Sept. 23 (Bloomberg) -- Marcel Marceau, the French mime internationally known for white-faced clown ``Bip,'' has died, the French government said.

``With Marcel Marceau, France loses one of its most eminent ambassadors,'' President Nicolas Sarkozy said in an e-mailed statement today.

Marceau died yesterday at age 84, and details of the funeral arrangements and burial at Paris's Pere Lachaise cemetery will be given out later, Marceau's daughter Camille told Agence France- Presse.

``His stories without words granted Marcel Marceau a rare talent, the ability to communicate with everyone, beyond the barrier of language,'' French Prime Minister Francois Fillon said today in a statement of condolences.

Born Marcel Mangel in 1923 in Strasbourg, France, the future entertainer and his family fled the Nazis when he was a teenager, according to a biography on the U.S. National Public Radio's Web site. He changed his name to Marceau and joined the resistance movement.

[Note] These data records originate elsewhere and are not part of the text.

(** C3.  In the year-range version, whenever [store] returns, the rows it
    added stand for the lines of the file, and the row of every line whose
    record has year 1984, week 7 and title Remember The Nights has the
    position 87, whatever position the line gives.  In particular the line
    [[1984, 7, "99", "Some Artist", "Remember The Nights"]] is stored as the
    row 1984, 7, 87, Some Artist, Remember The Nights.  The single-year
    version stores every record as the line gives it. *)
Theorem correction_stores_position_87 :
  (forall (env : Environment) (jsonlFileName : string) (w : World) (text : list N),
      files w !! jsonlFileName = Some text ->
      snd (YearRange.store env jsonlFileName w) = inr tt ->
      exists rows,
        committed (database (fst (YearRange.store env jsonlFileName w)))
        = committed (database w) ++ rows
        /\ Forall2
             (fun line row =>
                forall values,
                  JSON_parse line = inr values ->
                  js_get values 0 = inr (JNum 1984) ->
                  js_get values 1 = inr (JNum 7) ->
                  js_get values 4 = inr (JStr (lit "Remember The Nights")) ->
                  row !! 2%nat = Some (Some (numberToString 87)))
             (readLines text) rows)
  /\ (JSON_parse literalLine
      = inr (JArr [JNum 1984; JNum 7; JStr (lit "99"); JStr (lit "Some Artist");
                   JStr (lit "Remember The Nights")])
      /\ snd (YearRange.store (sampleEnv []) "jsonl/1984.jsonl" worldWithLiteralLine)
         = inr tt
      /\ committed (database
           (fst (YearRange.store (sampleEnv []) "jsonl/1984.jsonl" worldWithLiteralLine)))
         = [[Some (lit "1984"); Some (lit "7"); Some (lit "87");
             Some (lit "Some Artist"); Some (lit "Remember The Nights")]])
  /\ (forall (env : Environment) (jsonlFileName : string) (w : World) (text : list N),
        files w !! jsonlFileName = Some text ->
        snd (SingleYear.store env jsonlFileName w) = inr tt ->
        exists rows,
          committed (database (fst (SingleYear.store env jsonlFileName w)))
          = committed (database w) ++ rows
          /\ Forall2
               (fun line row =>
                  forall items,
                    JSON_parse line = inr (JArr items) ->
                    row = map Pg.prepareValue items)
               (readLines text) rows).
Proof.
  split; [|split; [repeat split; vm_compute; reflexivity|]].
  - intros env jsonlFileName w text Hfile Hreturns.
    destruct (YearRange_store_atomic env jsonlFileName w text Hfile)
      as (_ & _ & [(_ & rows & Hrows & Hcommitted) | (e & He & _)]).
    + exists rows. split; [exact Hcommitted|].
      eapply Forall2_impl; [exact Hrows|].
      intros line row Hrow values Hparse H0 H1 H4.
      eapply corrected_row; eassumption.
    + rewrite Hreturns in He. discriminate.
  - intros env jsonlFileName w text Hfile Hreturns.
    destruct (SingleYear_store_atomic env jsonlFileName w text Hfile)
      as (_ & _ & [(_ & rows & Hrows & Hcommitted) | (e & He & _)]).
    + exists rows. split; [exact Hcommitted|].
      eapply Forall2_impl; [exact Hrows|].
      intros line row Hrow items Hparse. unfold rowOf in Hrow.
      rewrite Hparse in Hrow. cbn [Pg.bindParameters] in Hrow.
      destruct (bool_decide (length items = 5%nat)); [|discriminate].
      by injection Hrow as <-.
    + rewrite Hreturns in He. discriminate.
Qed.
(** * Wind shear perturbation solver (aeolis/shear.py)

    A shallow embedding of class [WindShear] and a verification of its
    documented behaviour.

    Conventions of the embedding.
    - Floating point numbers are idealised as real numbers ([R]); the
      not-a-number value produced by scattered interpolation outside the
      convex hull is [None] in an array of [option R].  Where rounding
      decides a whole number (the first node of a grid axis and the
      number of its nodes) the value is a parameter ([rounding]).
    - A division of Python floats raises [ZeroDivisionError] for a zero
      divisor; numpy's division does not raise.
    - A two-dimensional numpy array is a row-major buffer together with
      its shape ([ndarray]); a one-dimensional array is a list.
    - The dictionaries [igrid] and [cgrid] are finite maps from strings.
    - A method is a computation in a state-and-exception monad over the
      instance: an exception does not roll back assignments made before
      it was raised.
    - The file uses the names [np], [interpolate_grid] and
      [get_exact_grid] without binding them at module level. [np] is read
      as numpy, [get_exact_grid] as the static method of that name and
      [interpolate_grid] as the interpolation of the class; the numerical
      kernels of numpy and scipy (FFT, Bessel functions, complex square
      root, cubic scattered interpolation) are parameters. *)

From Stdlib Require Import Reals Lra Lia ZArith.
From stdpp Require Import base gmap strings list.
Lemma existsSync_after_write (d k v : string) (fs : FileSystem) :
  existsSync d fs = true ->
  existsSync d {| dirs := dirs fs; files := <[k := v]> (files fs); denied := denied fs |}
  = true.
Proof.
  unfold existsSync. cbn [dirs files].
  intros [H | H]%orb_true_iff; apply orb_true_iff; [now left | right].
  apply bool_decide_eq_true in H. apply bool_decide_eq_true.
  destruct (decide (k = d)) as [-> | Hne].
  - rewrite lookup_insert_eq. eauto.
  - now rewrite lookup_insert_ne.
Qed.

Example pathAncestors_of_actions :
  pathAncestors "stores/shop/actions" = ["stores"; "stores/shop"; "stores/shop/actions"]
  /\ pathAncestors "/srv/actions" = ["/srv"; "/srv/actions"].
Proof. split; reflexivity. Qed.

Lemma path_in_prefixes (rest : string) :
  forall before : string, In (before +:+ rest) (pathPrefixes before rest).
Proof.
  induction rest as [|c r IH]; intros before; cbn [pathPrefixes].
  - rewrite append_empty_r. now left.
  - destruct (Ascii.eqb_spec c "/") as [-> | _].
    + right. specialize (IH (before +:+ "/")). now rewrite append_assoc in IH.
    + specialize (IH (before +:+ String c EmptyString)). now rewrite append_assoc in IH.
Qed.

(** A recursive [mkdirSync] leaves the directory it was asked for. *)
Lemma actionsDir_made (baseDir : string) (ds : gset string) :
  actionsDirOf baseDir ∈ (list_to_set (pathAncestors (actionsDirOf baseDir)) ∪ ds : gset string).
Proof.
  apply elem_of_union. left. apply elem_of_list_to_set, list_elem_of_In.
  unfold pathAncestors. apply filter_In. split.
  - exact (path_in_prefixes (actionsDirOf baseDir) EmptyString).
  - unfold actionsDirOf, path_join. now destruct baseDir.
Qed.

(** X8.  For a base directory as [path.join] returns it, the composer
    touches nothing but its own module: it never changes another file, it
    removes no directory and adds at most the actions directory and that
    directory's ancestors, and on every failing run, invalid name or refused
    path, it leaves all file contents as they were. *)
Theorem composer_touches_only_its_module (baseDir n : string) (fs : FileSystem) :
  normalisedPath baseDir = true ->
  let run := generateCollectionActionModule baseDir n fs in
  dirs fs ⊆ dirs run.1
  /\ dirs run.1 ⊆ list_to_set (pathAncestors (actionsDirOf baseDir)) ∪ dirs fs
  /\ (forall p : string, p <> modulePathOf baseDir n -> files run.1 !! p = files fs !! p)
  /\ (forall e : string, run.2 = Thrown e -> files run.1 = files fs).
Proof.
  intros _. cbv zeta. destruct (validCollectionName n) eqn:Hv.
  - rewrite (generate_valid baseDir n fs Hv).
    destruct (existsSync (actionsDirOf baseDir) fs);
      cbn [negb andb];
      repeat match goal with
             | |- context [bool_decide ?P] => destruct (bool_decide P)
             end;
      cbn [fst snd denied dirs files];
      (split; [first [reflexivity | apply union_subseteq_r] |]);
      (split; [first [reflexivity | apply union_subseteq_r] |]);
      (split; [intros p Hp; now rewrite ?lookup_insert_ne by congruence
              | intros e He; try discriminate He; reflexivity]).
  - rewrite (generate_invalid baseDir n fs Hv). cbn [fst snd].
    repeat split; first [reflexivity | apply union_subseteq_r].
Qed.

Lemma composer_touches_only_its_module_witness :
  let fs := {| dirs := ∅; files := {["stores/shop/state.js" := "state"]};
               denied := {["stores/shop/actions/products.js"]} |} in
  let run := generateCollectionActionModule "stores/shop" "products" fs in
  files run.1 !! "stores/shop/state.js" = files fs !! "stores/shop/state.js"
  /\ files run.1 = files fs.
Proof.
  intros fs run.
  destruct (composer_touches_only_its_module "stores/shop" "products" fs eq_refl)
    as (_ & _ & Hother & Hfail).
  split.
  - apply Hother. discriminate.
  - eapply Hfail.
    subst run. rewrite (generate_valid "stores/shop" "products" fs eq_refl). reflexivity.
Defined.
Lemma reserve_items_products now its : ∀ db p,
  products (reserve_items now its db) !! p =
  (λ pr, mkProduct (name pr) (unit_price pr) (stock pr - asked p its))
    <$> products db !! p.
Proof.
  induction its as [|ip its IH]; intros db p.
  - cbn. destruct (products db !! p) as [[n u s]|]; [|done].
    cbn. do 2 f_equal. unfold asked. cbn. lia.
  - rewrite reserve_items_cons, IH, asked_cons. unfold_db.
    rewrite lookup_alter. case_decide as Hp.
    + subst p.
      destruct (products db !! product_id ip.1) as [[n u s]|]; [|done].
      cbn. do 2 f_equal. lia.
    + destruct (products db !! p) as [[n u s]|]; [|done].
      cbn. do 2 f_equal.
Qed.

Lemma reserve_items_log now its : ∀ db,
  movements (reserve_items now its db) =
  movements db
  ++ ((λ ip : OrderItem * Product,
         mkMovement (product_id ip.1) (quantity ip.1) "salida" "venta" now)
      <$> its).
Proof.
  induction its as [|ip its IH]; intros db.
  - cbn. by rewrite app_nil_r.
  - rewrite reserve_items_cons, IH. unfold_db. by rewrite <- app_assoc.
Qed.

(** ** What no request does *)

(** The movement log only grows: a request appends movements stamped with
    the time it is served at, and never removes or rewrites one. *)
Theorem movements_are_append_only db now r :
  ∃ extra, movements (handle db now r).1 = movements db ++ extra ∧
           Forall (λ mv, timestamp mv = now) extra.
Proof.
  by_service db now r; unfold set_orders; cbn [fst movements];
    try (exists []; split; [by rewrite app_nil_r | constructor]);
    try (eexists; split; [reflexivity | by repeat constructor]).
  rewrite reserve_items_log. eexists. split; [reflexivity|].
  apply Forall_fmap, Forall_true. done.
Qed.
(** A builder whose script is read and evaluated. *)
Lemma Run_then_Wait_example :
  let out := Run demoExecutor demoMrb demoReadFile (demoWorld [] None) in
  Wait (demoWorld [] None) = None
  /\ out.1 = Returns (mkResult "box.rb" (Some (MrbString "sha256:demo")) None)
  /\ Wait out.2 = Some (mkResult "box.rb" (Some (MrbString "sha256:demo")) None)
  /\ Result out.2 = mkResult "box.rb" (Some (MrbString "sha256:demo")) None.
Proof.
  exact (Run_then_Wait demoExecutor demoMrb demoReadFile (demoWorld [] None)
           "from 'alpine'" eq_refl eq_refl).
Defined.

(** The second of two runs. *)
Lemma Run_twice_panics_example :
  (Run demoExecutor demoMrb demoReadFile
     (Run demoExecutor demoMrb demoReadFile (demoWorld [] None)).2).1
  = Panics "close of closed channel".
Proof.
  exact (Run_twice_panics demoExecutor demoMrb demoReadFile
           (demoWorld [] None) eq_refl).
Defined.

(** A compiled unit without value, on a builder without hook. *)
Lemma RunCode_yields_without_hook_example :
  let out := RunCode demoExecutor strictMrb (MrbProc "proc" 0) 0
               (demoWorld [] None) in
  trace out.2 = [EvYield None; EvMakeImage; EvRunWithContext]
  /\ Err out.1.1 = Some "no block given"
  /\ heap (bld out.2) = {| exec := []; afterFunc := None |}.
Proof.
  exact (RunCode_yields_without_hook demoExecutor strictMrb (MrbProc "proc" 0)
           0%Z (demoWorld [] None) 0%Z {| exec := []; afterFunc := None |} []
           eq_refl eq_refl eq_refl).
Defined.

End RunFacts.

(** ** The verbs, further *)

Module VerbsMore.
Import Verbs EnvEntries.

Section Verbs.
Variable C : Client.
Variable commit : option Hook -> World -> outcome (option string) * World.
Variable Yield : MrbValue -> MrbValue -> World -> (MrbValue + string) * World.
Variable Unmarshal : string -> string -> string.
Variable Quote : string -> string.
Variable F : Faults.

Marceau, in an interview in Le Monde in 1997, said the first Charlie Chaplin film that he saw as a child, ``The Gold Rush,'' was ``a revelation. I didn't laugh. I cried.'' He told the newspaper that he put together his first acting troupe at age 10 and that during his time in hiding with other youths during World War II he became monitor of dramatic arts.

`Mimodramas'

In 1946, Marceau signed up for classes at the School of Dramatic Art in Paris, where he studied mime with Etienne Decroux and developed his own complete productions, known as ``mimodramas.''

Marceau made his North American debut at the Stratford Festival in Ontario, Canada and toured the U.S. in 1955-1956, where he quickly attained fame, according to the NPR biography.

``Because of Bip, my troupe was able to eat,'' he said in the 1997 interview with Le Monde. ``I went to the U.S. for two weeks in 1955, and the success was so big that I stayed for six months.''

He said the name Bip was inspired by the character Pip in the novel ``Great Expectations'' by Charles Dickens.

Marceau performed on stage, TV and film, and his only speaking line -- ``non'' -- was in ``Silent Movie,'' a Mel Brooks comedy.

Marceau and the City of Paris founded the Ecole Internationale de Mimodrame de Paris Marcel Marceau in 1978.